Viewability is stressing publishers out. Brands want more for less. Sites need to be redesigned. Every vendor brings different numbers to the equation.
But some publishers, like Condé Nast and Tribune Media, are reaping the benefits of “embracing viewability.”
“We’ve seen our yields increase,” said Brad Agens, SVP of digital sales for Tribune Media, who was in the audience for a Wednesday panel on “The Evolution of Content” hosted by Genesis Media in New York City. Tribune Media created private marketplaces that allow advertisers to buy on high viewability, which have proved popular with trading desk buyers.
But on the direct side, an education gap remains.
“The one place I don’t see that lift is in direct,” Agens said. “If they bought direct, the minute you talk about increasing that CPM it’s almost confusing to them.”
Tribune Media’s focus on viewability has been aided by site redesign. Aimed to help the sites run faster, it also only loads ads after a user scrolls down, improving overall viewability.
Condé Nast takes a proactive stance on viewability, offering all advertisers 70% viewability. But not everyone takes the publisher up on its offer.
The premium publisher is still working out delivering viewable campaigns on the operations side.
“If we get an RFP with a viewability requirement, what do we do with it?” said Peter Elbaor, Condé Nast’s head of digital ad product management, during the panel. “Do we give it to ad ops? Or put it into Salesforce, then the order management system and the ad server? There are a lot of opportunities to mistranslate the requirements we need to deliver against.”
Plus, not everyone works with the same vendor to measure viewability, nor do they want to use the same standards, further complicating delivery, Elbaor pointed out.

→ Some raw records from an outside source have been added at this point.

Definition debit (restaurant_id customer_id : Z) (amount : Q) (idempotency_key : string)
    (type : entry_type) (reason_note : option string) (created_by : string) : W WalletEntry :=
  if amount <=q 0 then raise AmountNotPositive else
  existing ← _existing_by_key idempotency_key;
  match existing with
  | Some e => mret e
  | None =>
      acc ← get_or_create_account restaurant_id customer_id;
      avail ← available (acc_id acc);
      if aed avail <q amount then raise (InsufficientFunds avail amount) else
      now ← gets wallet_now;
      entry ← flush_entry (λ id, {|
        we_id := id; we_account_id := acc_id acc; we_restaurant_id := restaurant_id;
        we_amount := _q (- amount); we_type := type; we_status := Posted;
        we_key := idempotency_key; we_ticket_id := None; we_order_id := None;
        we_reverses_entry_id := None; we_reason_note := reason_note;
        we_created_by := created_by; we_created_at := now |});
      _ ← audit created_by restaurant_id "wallet_entry" (pretty (we_id entry)) "debit" None
        (Some [("amount_aed", JStr (str_cents (_q (- amount)))); ("type", JStr (entry_type_str type))]);
      mret entry
  end.
(** Flushing a coupon under an unused code succeeds. *)
Lemma flush_coupon_run mk s :
  (∀ c, c ∈ rows (coupons s) → tenant_key c ≠ tenant_key (mk (next_id (coupons s)))) →
  flush_coupon mk s = Ok (mk (next_id (coupons s)))
                         (with_coupons (add_row (mk (next_id (coupons s))) (coupons s)) s).
Proof.
  intros Hf. unfold flush_coupon. unfold_m.
  by rewrite (proj2 (tenant_code_taken_false _ _ _)).
Qed.

Lemma flush_redemption_run mk s :
  ((∀ r, r ∈ rows (redemptions s) → cr_key r ≠ cr_key (mk (next_id (redemptions s)))) ∧
   flush_redemption mk s = Ok (mk (next_id (redemptions s)))
     (with_redemptions (add_row (mk (next_id (redemptions s))) (redemptions s)) s))
  ∨ flush_redemption mk s = Err CouponIntegrityError s.
Proof.
  unfold flush_redemption. unfold_m. destruct (first_where _ _) eqn:Hf; [by right|]. left.
  split; [|done]. rewrite first_where_None in Hf. intros r Hr. specialize (Hf r Hr). by zbool.
Qed.

Ltac crun :=
  unfold update_coupon; unfold mbind, M_bind, mret, M_ret, gets, modify, raise; cbn;
  rewrite ?audit_run; cbn.

Lemma code_taken_false t code : code_taken t code = false → ∀ c, c ∈ rows t → c_code c ≠ code.
Proof.
  unfold code_taken. destruct (first_where _ t) eqn:Hf; [done|]. intros _ c Hc Heq.
  rewrite first_where_None in Hf. specialize (Hf c Hc). by zbool.
Qed.

Lemma issue_coupon_step tokens rid cid oid d v s :
  coupon_step s (final (issue_coupon tokens rid cid oid d v s)).
Proof.
  unfold issue_coupon. crun. destruct (draw_code _ _ _ _) as [code|] eqn:Hd; [|by apply cs_idle].
  apply draw_code_Some in Hd. crun.
  assert (∀ c, c ∈ rows (coupons s) → tenant_key c ≠ (rid, code)) as Hf.
  { intros c Hc [= _ Heq]. by apply (code_taken_false _ _ Hd c Hc). }
  rewrite flush_coupon_run by done. crun. by eapply cs_mint; [..|done|done].
Qed.

Lemma create_coupon_step bodies rid ty v vs k mn mx ap pc tl vf ex code by_ s :
  coupon_step s (final (create_coupon bodies rid ty v vs k mn mx ap pc tl vf ex code by_ s)).
Proof.
  unfold create_coupon. do 3 (match goal with |- context [if ?b then raise _ else _] =>
    destruct b; [by apply cs_idle|] end).
  crun. destruct (draw_code _ _ _ _) as [code'|] eqn:Hd; [|by apply cs_idle].
  apply draw_code_Some in Hd. pose proof (proj1 (tenant_code_taken_false _ _ _) Hd) as Hf.
  rewrite flush_coupon_run by done. crun. by eapply cs_mint; [..|done|done].
Qed.

Lemma found_coupon rid code s c :
  first_where (tenant_code rid code) (coupons s) = Some c →
  c ∈ rows (coupons s) ∧ tenant_key c = (rid, code).
Proof. intros [Hin Hc]%first_where_Some. by apply tenant_code_key in Hc. Qed.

On the buy side, Annalect CMO Erin Matts sees pushback from brands who want to pay 70% on the dollar for 70% viewability. “That’s a common reaction, and rightfully so,” she said. Brands also struggle to understand the difference between viewability and fraud, Matts added.
Once brands understand viewability, it’s tempting for advertisers to treat it as a proxy for engagement. That’s something that Jonah Goodhart, CEO of analytics firm Moat, cautioned against. “Viewability is a denominator, a minimum standard,” he said. “That’s different from a success metric.”
Large, splashy ads are often less viewable than small, ho-hum banners that stay 50% in-view for a second. “People are going to start changing their ad experience to game that [viewability metric], and it could be the race to the bottom,” Goodhart said. “They won’t do big visually arresting and stunning ads, it will be small little sprites all over the page.”
So looking at performance only in terms of viewability doesn’t make business sense; brands must measure beyond views.
“Part of our value prop is big beautiful ads at scale,” Elbaor said. “Then it’s no longer about viewability, but engagement.”